» Exercise brief:
Copy each line containing "ArrowOps" from the listing below.
-------- Given entries
(* ===== verification/ArrowRef.v ===== *)
(** * A reference instance of the arrow operations

    Slicing shares the buffers and moves the offsets, bitmaps are numbered from
    the least significant bit of each byte, [transpose] gathers its output
    column by column.  The laws of [ArrowOps] hold of it, so they are consistent
    and the theorems about the codecs can be run. *)

From S2P Require Import Prelude MachineInt Utf8 Arrow.

Definition bb_slice (o l : nat) (b : BitBuffer) : BitBuffer :=
  mkBits (bb_buffer b) (bb_offset b + o) l.
Definition off_slice (o l : nat) (offs : list Z) : list Z := take (S l) (drop o offs).

Fixpoint ref_slice (a : Array) (o l : nat) : Array :=
  match a with
  | NullArray _ => NullArray l
  | BooleanArray nl v => BooleanArray (bb_slice o l <$> nl) (bb_slice o l v)
  | PrimitiveArray t nl vs => PrimitiveArray t (bb_slice o l <$> nl) (take l (drop o vs))
  | BytesArray u nl offs d => BytesArray u (bb_slice o l <$> nl) (off_slice o l offs) d
  | ListArray nb d nl offs v => ListArray nb d (bb_slice o l <$> nl) (off_slice o l offs) v
  | MapArray nb fs s nl offs n cs =>
      MapArray nb fs s (bb_slice o l <$> nl) (off_slice o l offs) n cs
  | StructArray fs nl n cs =>
      StructArray fs (bb_slice o l <$> nl) l ((λ c, ref_slice c o l) <$> cs)
  | OtherArray w _ => OtherArray w l
  end.

Definition ref_with_precision_and_scale (a : Array) (p s : Z) : Result Array :=
  match a with
  | PrimitiveArray (Decimal128 _ _) nl vs => Ok (PrimitiveArray (Decimal128 p s) nl vs)
  | _ => Panic
  end.

Definition ref_set_bit (buf : list Z) (i : nat) : list Z :=
  alter (λ b, Z.setbit b (Z.of_nat (i mod 8))) (i / 8) buf.

Definition ref_transpose (l : list Z) (w h : nat) : list Z :=
  (λ p, nth (p mod h * w + p / h) l 0%Z) <$> seq 0 (w * h).

(** ** Slices *)

Lemma take_drop_fmap_seq {A} (f : nat → A) o l n :
  o + l ≤ n → take l (drop o (f <$> seq 0 n)) = (λ i, f (o + i)) <$> seq 0 l.
Proof.
  intros Hol. apply list_eq. intros i. destruct (decide (i < l)) as [Hi|].
  - rewrite lookup_take_lt, lookup_drop, !list_lookup_fmap by done.
    rewrite !lookup_seq_lt by lia. done.
  - rewrite lookup_take_ge, lookup_ge_None_2 by (rewrite ?length_fmap, ?length_seq; lia). done.
Qed.

Lemma bits_at_slice o l b i : bits_at (bb_slice o l b) i = bits_at b (o + i).
Proof. unfold bits_at, bb_slice. cbn. f_equal. lia. Qed.

Lemma null_at_slice o l nl i : null_at (bb_slice o l <$> nl) i = null_at nl (o + i).
Proof. destruct nl; [|done]. cbn. by rewrite bits_at_slice. Qed.

Lemma mask_slice nl n f f' o l :
  o + l ≤ n → (∀ i, i < l → f' i = f (o + i)) →
  mask (bb_slice o l <$> nl) l f' = take l (drop o (mask nl n f)).
Proof.
  intros Hol Hf. unfold mask. rewrite take_drop_fmap_seq by done.
  apply list_fmap_ext. intros k i Hi%lookup_seq. destruct Hi as [-> Hi].
  by rewrite null_at_slice, Hf by lia.
Qed.

Lemma bits_slice_wf o l b : bits_wf b → o + l ≤ bb_len b → bits_wf (bb_slice o l b).
Proof. intros [? ?] ?. split; cbn; [done|lia]. Qed.

Lemma nulls_slice_wf o l nl n : nulls_wf nl n → o + l ≤ n → nulls_wf (bb_slice o l <$> nl) l.
Proof. destruct nl as [b|]; [|done]. intros [? <-] ?. split; [by apply bits_slice_wf|done]. Qed.

Lemma length_off_slice o l offs :
  o + l < length offs → length (off_slice o l offs) = S l.
Proof. intros. unfold off_slice. rewrite length_take, length_drop. lia. Qed.

Lemma off_off_slice o l offs i : i ≤ l → off (off_slice o l offs) i = off offs (o + i).
Proof.
  intros. unfold off, off_slice. rewrite !nth_lookup, lookup_take_lt, lookup_drop by lia. done.
Qed.

Lemma offsets_slice_wf o l offs n :
  offsets_wf offs n → o + l < length offs → offsets_wf (off_slice o l offs) n.
Proof.
  intros Ho Hl. pose proof (length_off_slice _ _ _ Hl) as Hlen.
  split; rewrite ?Hlen; [lia| | |].
  - apply Forall_take, Forall_drop, (ow_i32 _ _ Ho).
  - intros i Hi. rewrite !off_off_slice, Nat.add_succ_r by lia. apply (ow_mono _ _ Ho). lia.
  - rewrite off_off_slice by lia. etransitivity; [|apply (ow_end _ _ Ho)].
    apply (off_mono _ _ _ _ Ho); lia.
Qed.

Lemma nth_take_drop {A} (l : list A) o n i d :
  i < n → nth i (take n (drop o l)) d = nth (o + i) l d.
Proof. intros. by rewrite !nth_lookup, lookup_take_lt, lookup_drop. Qed.

(** The columns of a struct are sliced one by one. *)
Lemma cols_slice pn n fs cs o l :
  Forall (λ c, wf c → o + l ≤ alen c → is_slice c o l (ref_slice c o l)) cs →
  cols_wf wf pn n fs cs → o + l ≤ n →
  cols_wf wf (λ i, pn (o + i)) l fs ((λ c, ref_slice c o l) <$> cs) ∧
  ∀ i, i < l → (λ c, nth i (rows c) VNull) <$> ((λ c, ref_slice c o l) <$> cs)
    = (λ c, nth (o + i) (rows c) VNull) <$> cs.
Proof.
  intros IH Hwf Hol. revert fs Hwf. induction IH as [|c cs Hc _ IH]; intros [|[nb d] fs] Hwf; try done.
  destruct Hwf as [(Ht & Hl & Hwc & Hnn) Hcs]. destruct (IH fs Hcs) as [IH1 IH2].
  destruct (Hc Hwc ltac:(lia)) as [Swf Stype Slen Snull Srows]. split.
  - rewrite fmap_cons. split; [|done]. split_and!; [congruence|done|done|].
    intros Hnb i Hi. rewrite Snull by done. apply Hnn; [done|lia].
  - intros i Hi. rewrite !fmap_cons, IH2 by done. f_equal.
    by rewrite Srows, nth_take_drop.
Qed.

Lemma cols_wf_pn (pn pn' : nat → bool) n fs cs :
  (∀ i, i < n → pn i = pn' i) → cols_wf wf pn n fs cs → cols_wf wf pn' n fs cs.
Proof.
  intros Hpn. revert fs. induction cs as [|c cs IH]; intros [|[nb d] fs]; cbn; try done.
  intros [(? & ? & ? & Hnn) Hcs]. split; [|by apply IH]. split_and!; auto.
  intros ? i Hi ?. rewrite <- Hpn by done. auto.
Qed.

Lemma ref_slice_law a o l : wf a → o + l ≤ alen a → is_slice a o l (ref_slice a o l).
Proof.
  induction a as [n|nl v|t nl vs|u nl offs d|nb d nl offs v IH|nb fs s nl offs n cs IH|fs nl n cs IH|w n]
    using Array_nested_ind; intros Hwf Hol; cbn [alen] in Hol.
  - split; cbn; [done..|]. rewrite drop_replicate, take_replicate. f_equal. lia.
  - destruct Hwf as [Hnl Hv].
    split; [split; [by eapply nulls_slice_wf|by apply bits_slice_wf]|done|done| |].
    + intros i _. apply null_at_slice.
    + apply mask_slice; [done|]. intros i Hi. by rewrite bits_at_slice.
  - destruct Hwf as (Hnl & Hp & Hvs). assert (length (take l (drop o vs)) = l) as Hlen
      by (rewrite length_take, length_drop; lia). split; cbn; rewrite ?Hlen; [|done|done| |].
    + split_and!; [by eapply nulls_slice_wf|done|by apply Forall_take, Forall_drop].
    + intros i _. apply null_at_slice.
    + apply mask_slice; [done|]. intros i Hi. by rewrite nth_take_drop.
  - destruct Hwf as (Hnl & Ho & Hd & Hu). pose proof (ow_len _ _ Ho).
    pose proof (length_off_slice o l offs ltac:(lia)) as Hlen.
    split; cbn; rewrite ?Hlen; cbn [Nat.sub]; rewrite ?Nat.sub_0_r; [|done|done| |].
    + split_and!; [by eapply nulls_slice_wf|apply offsets_slice_wf; [done|lia]|done|].
      intros Hu' i Hi. rewrite !off_off_slice, Nat.add_succ_r by lia. apply Hu; [done|lia].
    + intros i _. apply null_at_slice.
    + apply mask_slice; [done|]. intros i Hi. by rewrite !off_off_slice, Nat.add_succ_r by lia.
  - destruct Hwf as (Hnl & Ho & Hd & Hv & Hnn). pose proof (ow_len _ _ Ho).
    pose proof (length_off_slice o l offs ltac:(lia)) as Hlen.
    split; cbn [wf ref_slice data_type alen nulls_of rows]; rewrite ?Hlen; cbn [Nat.sub];
      rewrite ?Nat.sub_0_r; [|done|done| |].
    + split_and!; [by eapply nulls_slice_wf|apply offsets_slice_wf; [done|lia]|done|done|].
      intros Hnb i. rewrite !off_off_slice by lia. intros Hi. apply Hnn; [done|].
      pose proof (off_mono _ _ 0 (o + 0) Ho ltac:(lia) ltac:(lia)).
      pose proof (off_mono _ _ (o + l) (length offs - 1) Ho ltac:(lia) ltac:(lia)). lia.
    + intros i _. apply null_at_slice.
    + apply mask_slice; [done|]. intros i Hi. by rewrite !off_off_slice, Nat.add_succ_r by lia.
  - destruct Hwf as (Hnl & Ho & Hfs & Hcs). pose proof (ow_len _ _ Ho).
    pose proof (length_off_slice o l offs ltac:(lia)) as Hlen.
    split; cbn [wf ref_slice data_type alen nulls_of rows]; rewrite ?Hlen; cbn [Nat.sub];
      rewrite ?Nat.sub_0_r; [|done|done| |].
    + split_and!; [by eapply nulls_slice_wf|apply offsets_slice_wf; [done|lia]|done|done].
    + intros i _. apply null_at_slice.
    + apply mask_slice; [done|]. intros i Hi. by rewrite !off_off_slice, Nat.add_succ_r by lia.
  - destruct Hwf as (Hnl & Hcs). destruct (cols_slice _ _ _ _ o l IH Hcs Hol) as [Hc Hr].
    split; cbn [wf ref_slice data_type alen nulls_of rows]; [|done|done| |].
    + split; [by eapply nulls_slice_wf|]. eapply cols_wf_pn; [|exact Hc].
      intros i _. by rewrite null_at_slice.
    + intros i _. apply null_at_slice.
    + apply mask_slice; [done|]. intros i Hi. f_equal. by apply Hr.
  - split; cbn; [done..|]. rewrite drop_replicate, take_replicate. f_equal. lia.
Qed.

(** ** Bits and transposition *)

Lemma ref_set_bit_law buf i :
  bytes_ok buf → i < 8 * length buf →
  bytes_ok (ref_set_bit buf i) ∧ length (ref_set_bit buf i) = length buf ∧
  ∀ j, bit_at (ref_set_bit buf i) j = bool_decide (j = i) || bit_at buf j.
Proof.
  intros Hok Hi. unfold ref_set_bit.
  assert (i / 8 < length buf) as Hd by (apply Nat.Div0.div_lt_upper_bound; lia).
  pose proof (Nat.mod_upper_bound i 8 ltac:(lia)) as Hm.
  destruct (lookup_lt_is_Some_2 _ _ Hd) as [b Hb]. split_and!.
  - unfold bytes_ok. apply Forall_lookup. intros k x Hx.
    destruct (decide (k = i / 8)) as [->|].
    + rewrite list_lookup_alter_eq, Hb in Hx.
      assert (x = Z.setbit b (Z.of_nat (i mod 8))) as -> by (by injection Hx).
      pose proof (Forall_lookup_1 _ _ _ _ Hok Hb) as Hbb. unfold byte_ok in *.
      assert (in_u 8 (Z.setbit b (Z.of_nat (i mod 8)))) as Hin; [|unfold in_u in Hin; lia].
      rewrite Z.setbit_spec'. apply in_u_lor; [lia|unfold in_u; lia|].
      unfold in_u. split; [lia|]. apply Z.pow_lt_mono_r; lia.
    + rewrite list_lookup_alter_ne in Hx by done. by apply (Forall_lookup_1 _ _ _ _ Hok Hx).
  - apply length_alter.
  - intros j. unfold bit_at. destruct (decide (j / 8 = i / 8)) as [E|E].
    + rewrite E, list_lookup_alter_eq, Hb. cbn [fmap option_fmap option_map].
      rewrite Z.setbit_eqb by lia. f_equal. apply eq_true_iff_eq.
      rewrite Z.eqb_eq, bool_decide_eq_true.
      pose proof (Nat.div_mod i 8 ltac:(lia)). pose proof (Nat.div_mod j 8 ltac:(lia)).
      split; [intros Hij%Nat2Z.inj; congruence|by intros ->].
    + rewrite list_lookup_alter_ne by done. rewrite bool_decide_eq_false_2 by congruence. done.
Qed.

Lemma ref_transpose_law l w h :
  length l = w * h →
  length (ref_transpose l w h) = w * h ∧
  ∀ x y, x < w → y < h → ref_transpose l w h !! (x * h + y) = l !! (y * w + x).
Proof.
  intros Hl. unfold ref_transpose. split; [by rewrite length_fmap, length_seq|].
  intros x y Hx Hy. rewrite list_lookup_fmap, lookup_seq_lt by nia. cbn [fmap option_fmap option_map].
  replace (0 + (x * h + y)) with (y + x * h) by lia.
  rewrite Nat.Div0.mod_add, Nat.mod_small, Nat.div_add,
    Nat.div_small, Nat.add_0_l by lia.
  destruct (lookup_lt_is_Some_2 l (y * w + x) ltac:(nia)) as [z Hz].
  rewrite nth_lookup, Hz. done.
Qed.

#[export] Instance Reference : ArrowOps := {|
  slice := ref_slice;
  try_new := Ok;
  with_precision_and_scale := ref_with_precision_and_scale;
  get_bit_raw := bit_at;
  set_bit_raw := ref_set_bit;
  transpose := ref_transpose;
  slice_law := ref_slice_law;
  try_new_law := λ a _, eq_refl;
  with_precision_and_scale_law := λ _ _ _ _ _ _ _, eq_refl;
  get_bit_law := λ _ _ _, eq_refl;
  set_bit_law := ref_set_bit_law;
  transpose_law := ref_transpose_law |}.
----------------
» Exercise solution:
    column by column.  The laws of [ArrowOps] hold of it, so they are consistent
#[export] Instance Reference : ArrowOps := {|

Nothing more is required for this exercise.